DIRECTIONS FOR THIS TASK:
How many lines of the records hold the string "isdead"? Reply with the number alone.

RECORDS SHOWN:

(* ===== verification/RpcServer.v ===== *)
(** * The RPC server: class [rpcs] of [rpc/rpc.h] and [rpc/rpc.cc]

    At-most-once execution: for each client the server remembers the requests it
    has seen and their replies ([reply_window_]), trimmed by the acknowledgements
    the client sends.  Reply buffers live on a heap, so that [free] and the
    pointer [checkduplicate_and_update] hands out can be related.  [dispatch] is
    split where the handler runs, outside every mutex of the server. *)

From S2P Require Import Prelude Marshall RpcStubs.

(** ** Buffers on the heap *)

(** A [char] pointer: [None] is [NULL]. *)
Definition ptr : Type := option positive.

Record heap := Heap { blocks : gmap positive str; next_block : positive }.

Definition heap_new (h : heap) (b : str) : ptr * heap :=
  (Some (next_block h), Heap (<[next_block h := b]> (blocks h)) (Pos.succ (next_block h))).

(** [free]: nothing for [NULL], undefined for a pointer that is not allocated. *)
Definition free (p : ptr) (h : heap) : res heap :=
  match p with
  | None => Ret h
  | Some a =>
      match blocks h !! a with
      | Some _ => Ret (Heap (delete a (blocks h)) (next_block h))
      | None => Undef
      end
  end.

(** Reading [sz] bytes through a pointer. *)
Definition load (p : ptr) (sz : Z) (h : heap) : res str :=
  match p with
  | None => Undef
  | Some a =>
      match blocks h !! a with
      | Some b => _ ← defined ((0 <=? sz) && (sz <=? Z.of_nat (length b)));
                  Ret (take (Z.to_nat sz) b)
      | None => Undef
      end
  end.

(** ** The reply window *)

Inductive rpcstate_t := NEW | INPROGRESS | DONE | FORGOTTEN.

#[export] Instance rpcstate_eq_dec : EqDecision rpcstate_t.
Proof. solve_decision. Defined.

Record reply_t := Reply_t { r_xid : Z; cb_present : bool; r_buf : ptr; r_sz : Z }.

Definition reply_new (xid : Z) : reply_t := Reply_t xid false None 0.

Definition sliding_window_size : Z := 100.

(** What the scan of [checkduplicate_and_update] has gathered. *)
Record scan_t := Scan {
  xid_found : bool; xid_found_cb_present : bool; sc_b : ptr; sc_sz : Z; min_xid : Z }.

(** The [while] loop: [kept] are the entries passed over, [rest] those ahead; the
    current size of the list is the length of both. *)
Fixpoint scan_window (xid xid_rep : Z) (kept rest : list reply_t) (sc : scan_t) (h : heap)
  : res (list reply_t * scan_t * heap) :=
  match rest with
  | [] => Ret (kept, sc, h)
  | r :: rest' =>
      let size := Z.of_nat (length kept + length rest) in
      let sc := if r_xid r =? xid
                then Scan true (cb_present r) (r_buf r) (r_sz r) (min_xid sc) else sc in
      let sc := if r_xid r <? min_xid sc
                then Scan (xid_found sc) (xid_found_cb_present sc) (sc_b sc) (sc_sz sc) (r_xid r)
                else sc in
      if (sliding_window_size <=? size) && (r_xid r <=? xid_rep) then
        h ← free (r_buf r) h;
        scan_window xid xid_rep kept rest' sc h
      else scan_window xid xid_rep (kept ++ [r]) rest' sc h
  end.

(** The insertion loop of a new request: before the first larger [xid]. *)
Fixpoint insert_reply (xid : Z) (w : list reply_t) : list reply_t :=
  match w with
  | [] => [reply_new xid]
  | r :: w' => if xid <? r_xid r then reply_new xid :: w else r :: insert_reply xid w'
  end.

(** [checkduplicate_and_update] on the window [w] of one client; [b], [sz] are
    the caller's variables. *)
Definition check_window (w : list reply_t) (xid xid_rep : Z) (b : ptr) (sz : Z) (h : heap)
  : res (list reply_t * rpcstate_t * ptr * Z * heap) :=
  '(w, status, b, sz, h) ←
    match w with
    | [] => Ret (w, NEW, b, sz, h)
    | r :: _ =>
        '(w, sc, h) ← scan_window xid xid_rep [] w (Scan false false b sz (r_xid r)) h;
        let status :=
          if negb (xid_found sc) then
            if xid <? min_xid sc then FORGOTTEN else NEW
          else if negb (xid_found_cb_present sc) then INPROGRESS else DONE in
        Ret (w, status, sc_b sc, sc_sz sc, h)
    end;
  if bool_decide (status = NEW) then Ret (insert_reply xid w, status, b, sz, h)
  else Ret (w, status, b, sz, h).

(** [add_reply] on the window of one client. *)
Definition add_window (w : list reply_t) (xid : Z) (b : ptr) (sz : Z) : list reply_t :=
  (fun r => if r_xid r =? xid then Reply_t (r_xid r) true b sz else r) <$> w.

(** The windows of all clients; [operator[]] creates an empty one. *)
Definition window_of (ws : gmap Z (list reply_t)) (clt : Z) : list reply_t := default [] (ws !! clt).

Definition checkduplicate_and_update (ws : gmap Z (list reply_t)) (clt_nonce xid xid_rep : Z)
    (b : ptr) (sz : Z) (h : heap) : res (gmap Z (list reply_t) * rpcstate_t * ptr * Z * heap) :=
  '(w, status, b, sz, h) ← check_window (window_of ws clt_nonce) xid xid_rep b sz h;
  Ret (<[clt_nonce := w]> ws, status, b, sz, h).

Definition add_reply (ws : gmap Z (list reply_t)) (clt_nonce xid : Z) (b : ptr) (sz : Z)
  : gmap Z (list reply_t) :=
  <[clt_nonce := add_window (window_of ws clt_nonce) xid b sz]> ws.

Fixpoint free_all (l : list ptr) (h : heap) : res heap :=
  match l with
  | [] => Ret h
  | p :: l => h ← free p h; free_all l h
  end.

(** [free_reply_window]. *)
Definition free_reply_window (ws : gmap Z (list reply_t)) (h : heap)
  : res (gmap Z (list reply_t) * heap) :=
  h ← free_all (r_buf <$> concat (map_to_list ws).*2) h;
  Ret (∅, h).

(** ** The server *)

(** A connection is known by its number; its creation time orders the
    connections of one client ([connection::compare]). *)
Definition conn : Type := Z.

Section server.
Context `{Allocator} {St : Type}.
Context (create_time : conn -> Z * Z) (isdead : conn -> bool).

Record rpcs := Rpcs {
  nonce_ : Z;
  reply_window_ : gmap Z (list reply_t);
  s_heap : heap;
  conns_ : gmap Z conn;
  refno_ : gmap conn Z;                 (* connection reference counts *)
  counting_ : Z;
  curr_counts_ : Z;
  counts_ : gmap Z Z;
  procs_ : gmap Z (handler St);
  s_reachable : bool;
  sent : list (conn * str) }.           (* what [connection::send] was given *)

Definition set_window (s : rpcs) ws h : rpcs :=
  Rpcs (nonce_ s) ws h (conns_ s) (refno_ s) (counting_ s) (curr_counts_ s) (counts_ s)
    (procs_ s) (s_reachable s) (sent s).
Definition set_conns (s : rpcs) cs : rpcs :=
  Rpcs (nonce_ s) (reply_window_ s) (s_heap s) cs (refno_ s) (counting_ s) (curr_counts_ s)
    (counts_ s) (procs_ s) (s_reachable s) (sent s).
Definition set_refno (s : rpcs) rs : rpcs :=
  Rpcs (nonce_ s) (reply_window_ s) (s_heap s) (conns_ s) rs (counting_ s) (curr_counts_ s)
    (counts_ s) (procs_ s) (s_reachable s) (sent s).
Definition set_counts (s : rpcs) cur cs : rpcs :=
  Rpcs (nonce_ s) (reply_window_ s) (s_heap s) (conns_ s) (refno_ s) (counting_ s) cur cs
    (procs_ s) (s_reachable s) (sent s).
Definition set_procs (s : rpcs) ps : rpcs :=
  Rpcs (nonce_ s) (reply_window_ s) (s_heap s) (conns_ s) (refno_ s) (counting_ s)
    (curr_counts_ s) (counts_ s) ps (s_reachable s) (sent s).
Definition set_sent (s : rpcs) l : rpcs :=
  Rpcs (nonce_ s) (reply_window_ s) (s_heap s) (conns_ s) (refno_ s) (counting_ s)
    (curr_counts_ s) (counts_ s) (procs_ s) (s_reachable s) l.

Definition ref (s : rpcs) (c : conn) : Z := default 0 (refno_ s !! c).
Definition incref (s : rpcs) (c : conn) : rpcs := set_refno s (<[c := ref s c + 1]> (refno_ s)).
(** [connection::decref]: [VERIFY(refno_ >= 0)]. *)
Definition decref (s : rpcs) (c : conn) : res rpcs :=
  _ ← VERIFY (0 <=? ref s c - 1);
  Ret (set_refno s (<[c := ref s c - 1]> (refno_ s))).
Definition send (s : rpcs) (c : conn) (b : str) : rpcs := set_sent s (sent s ++ [(c, b)]).

(** [connection::compare]. *)
Definition compare (c another : conn) : Z :=
  let '(sec, usec) := create_time c in
  let '(sec', usec') := create_time another in
  if sec' <? sec then 1 else if sec <? sec' then -1
  else if usec' <? usec then 1 else if usec <? usec' then -1 else 0.

(** [rpcs::reg1]. *)
Definition reg1 (s : rpcs) (proc : Z) (f : handler St) : res rpcs :=
  _ ← VERIFY (bool_decide (procs_ s !! proc = None));
  Ret (set_procs s (<[proc := f]> (procs_ s))).

(** [rpcs::updatestat], without its output. *)
Definition updatestat (s : rpcs) (proc : Z) : rpcs :=
  let cs := <[proc := default 0 (counts_ s !! proc) + 1]> (counts_ s) in
  let cur := curr_counts_ s - 1 in
  set_counts s (if cur =? 0 then counting_ s else cur) cs.

(** [m.cstr()], [m.size()]: the bytes handed to [send]. *)
Definition message (m : marshall) : res str :=
  b ← deref (m_buf m);
  _ ← defined ((0 <=? m_ind m) && (m_ind m <=? Z.of_nat (length b)));
  Ret (take (Z.to_nat (m_ind m)) b).

(** What is left to do after the bookkeeping of a request: nothing, or run [f]
    on the arguments and then [dispatch_finish]. *)
Inductive job := Finished | Run (f : handler St) (h : req_header) (args : unmarshall).

(** "save the latest good connection to the client". *)
Definition save_conn (s : rpcs) (clt : Z) (c : conn) : res rpcs :=
  match conns_ s !! clt with
  | None => let s := incref s c in Ret (set_conns s (<[clt := c]> (conns_ s)))
  | Some c0 =>
      if compare c0 c <? 0 then
        s ← decref s c0;
        let s := incref s c in
        Ret (set_conns s (<[clt := c]> (conns_ s)))
      else Ret s
  end.

(** [rpcs::dispatch] up to [f->fn(req, rep)]. *)
Definition dispatch_begin (s : rpcs) (c : conn) (req : unmarshall) : res (rpcs * job) :=
  '(h, req) ← unpack_req_header req;
  let proc := rq_proc h in
  if negb (u_ok req) then s ← decref s c; Ret (s, Finished)
  else if negb (rq_srv_nonce h =? 0) && negb (rq_srv_nonce h =? nonce_ s) then
    rep ← pack_reply_header marshall_new (ReplyHeader (rq_xid h) rpc_const.oldsrv_failure);
    b ← message rep;
    Ret (send s c b, Finished)
  else
    match procs_ s !! proc with
    | None => _ ← decref s c; Abort
    | Some f =>
        '(s, stat, b1, sz1) ←
          (if negb (rq_clt_nonce h =? 0) then
             let s := match reply_window_ s !! rq_clt_nonce h with
                      | None => set_window s (<[rq_clt_nonce h := []]> (reply_window_ s)) (s_heap s)
                      | Some _ => s
                      end in
             s ← save_conn s (rq_clt_nonce h) c;
             '(ws, stat, b1, sz1, hp) ←
               checkduplicate_and_update (reply_window_ s) (rq_clt_nonce h) (u32 (rq_xid h))
                 (u32 (rq_xid_rep h)) None 0 (s_heap s);
             Ret (set_window s ws hp, stat, b1, sz1)
           else Ret (s, NEW, None, 0));
        match stat with
        | NEW =>
            let s := if negb (counting_ s =? 0) then updatestat s proc else s in
            Ret (s, Run f h req)
        | INPROGRESS => s ← decref s c; Ret (s, Finished)
        | DONE =>
            b ← load b1 sz1 (s_heap s);
            s ← decref (send s c b) c;
            Ret (s, Finished)
        | FORGOTTEN =>
            rep ← pack_reply_header marshall_new
                    (ReplyHeader (rq_xid h) rpc_const.atmostonce_failure);
            b ← message rep;
            s ← decref (send s c b) c;
            Ret (s, Finished)
        end
    end.

(** [rpcs::dispatch] after the handler returned [ret] and marshalled into [rep]. *)
Definition dispatch_finish (s : rpcs) (c : conn) (h : req_header) (ret : Z) (rep : marshall)
  : res rpcs :=
  _ ← VERIFY (negb (ret =? rpc_const.unmarshal_args_failure));
  _ ← VERIFY (0 <=? ret);
  rep ← pack_reply_header rep (ReplyHeader (rq_xid h) ret);
  let '(buf, sz1, _) := m_take_buf rep in
  bytes ← deref buf;
  let '(b1, hp) := heap_new (s_heap s) bytes in
  let s := set_window s
             (if 0 <? rq_clt_nonce h
              then add_reply (reply_window_ s) (rq_clt_nonce h) (u32 (rq_xid h)) b1 sz1
              else reply_window_ s) hp in
  '(s, c) ←
    (if isdead c && negb (bool_decide (conns_ s !! rq_clt_nonce h = Some c)) then
       s ← decref s c;
       match conns_ s !! rq_clt_nonce h with
       | None => Undef
       | Some c' => Ret (incref s c', c')
       end
     else Ret (s, c));
  b ← load b1 sz1 (s_heap s);
  let s := send s c b in
  s ← (if rq_clt_nonce h =? 0 then
         hp ← free b1 (s_heap s); Ret (set_window s (reply_window_ s) hp)
       else Ret s);
  decref s c.

(** [rpcs::dispatch], run without interruption on the server object [o]. *)
Definition dispatch (s : rpcs) (o : St) (c : conn) (req : unmarshall) : res (rpcs * St) :=
  '(s, j) ← dispatch_begin s c req;
  match j with
  | Finished => Ret (s, o)
  | Run f h args =>
      '(o, ret, rep) ← f o args marshall_new;
      s ← dispatch_finish s c h ret rep;
      Ret (s, o)
  end.

(** [rpcs::set_reachable], and the destructor once the listener and the pool have
    stopped. *)
Definition set_reachable (s : rpcs) (r : bool) : rpcs :=
  Rpcs (nonce_ s) (reply_window_ s) (s_heap s) (conns_ s) (refno_ s) (counting_ s) (curr_counts_ s)
    (counts_ s) (procs_ s) r (sent s).
Definition rpcs_destroy (s : rpcs) : res rpcs :=
  '(ws, h) ← free_reply_window (reply_window_ s) (s_heap s);
  Ret (set_window s ws h).

(** [rpcs::got_pdu]; [enqueued] is what [addObjJob] answers.  The job holds a
    reference to the connection. *)
Definition server_got_pdu (s : rpcs) (c : conn) (enqueued : bool) : res (rpcs * bool) :=
  if negb (s_reachable s) then Ret (s, true)
  else
    let s := incref s c in
    s ← (if negb enqueued || negb (s_reachable s) then decref s c else Ret s);
    Ret (s, enqueued).

(** [rpcs::rpcbind], the handler of [rpc_const::bind]. *)
Definition rpcbind (s : rpcs) (a r : Z) : Z * Z := (0, s32 (nonce_ s)).

(** As a registered method, [this] being the server. *)
Definition rpcbind_meth (s : rpcs) (o : St) (a r : sint) : res (St * Z * sint) :=
  let '(ret, r) := rpcbind s (sint_val a) (sint_val r) in Ret (o, ret, SInt r).

(** The constructor of [rpcs]: [nonce] is what [random()] returned.  The server
    starts empty, with [rpcbind] registered. *)
Definition rpcs_new (nonce count : Z) : res rpcs :=
  let s := Rpcs nonce ∅ (Heap ∅ 1%positive) ∅ ∅ count count ∅ ∅ true [] in
  reg1 s rpc_const.bind (fn_1 (SInt 0) (rpcbind_meth s)).

End server.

YOUR SOLUTION:
2